- _GOAL OF THE EXERCISE_
Let your answer be the line containing "the next state, the" and every line below it to the end of the records, copied exactly.

DATA EXTRACT below:

(** * STLVault: the 3D model viewer and the upload flow

    A shallow embedding of [components/Viewer3D.tsx] (the [Model],
    [Viewer3D] and [ErrorBoundary] components) and of [handleUpload] in
    the [App] component, together with the properties the specification
    states about them.

    Conventions of the embedding:
    - JavaScript numbers that carry coordinates are exact rationals
      ([Q]); equality of coordinates is [Qeq], so "within floating-point
      tolerance" reads as equality in exact arithmetic.  Lengths of
      vectors need a square root and are real numbers.
    - The calls into three.js ([STLLoader], [computeVertexNormals],
      [center], [computeBoundingBox]) follow what the library does for
      the geometries the loader builds.
    - React state is explicit: one render pass is a function from the
      props, the outcome of evaluating [<Model>] and the current state to
      the next state, the view and the list of observable calls.
    - Objects shared by reference (the geometry cached by [useLoader],
      callback functions) are referred to by identity; geometries live in
      a heap that the layout effect updates in place. *)

From Stdlib Require Import QArith Qminmax Lqa Lia List String Ascii Bool ZArith NArith.
From Stdlib Require Reals Qreals Lra.
From stdpp Require Import base option list strings gmap.
Import ListNotations.

(* ===================================================================== *)
(** * Geometry: the part of three.js the [Model] component calls          *)
(* ===================================================================== *)

Module Geometry.

Open Scope Q_scope.

(** [THREE.Vector3]. *)
Record Vector3 : Type := V3 { vx : Q; vy : Q; vz : Q }.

End of DATA EXTRACT.

- _WRITTEN SOLUTION_
      the next state, the view and the list of observable calls.
    - Objects shared by reference (the geometry cached by [useLoader],
      callback functions) are referred to by identity; geometries live in
      a heap that the layout effect updates in place. *)

From Stdlib Require Import QArith Qminmax Lqa Lia List String Ascii Bool ZArith NArith.
From Stdlib Require Reals Qreals Lra.
From stdpp Require Import base option list strings gmap.
Import ListNotations.

(* ===================================================================== *)
(** * Geometry: the part of three.js the [Model] component calls          *)
(* ===================================================================== *)

Module Geometry.

Open Scope Q_scope.

(** [THREE.Vector3]. *)
Record Vector3 : Type := V3 { vx : Q; vy : Q; vz : Q }.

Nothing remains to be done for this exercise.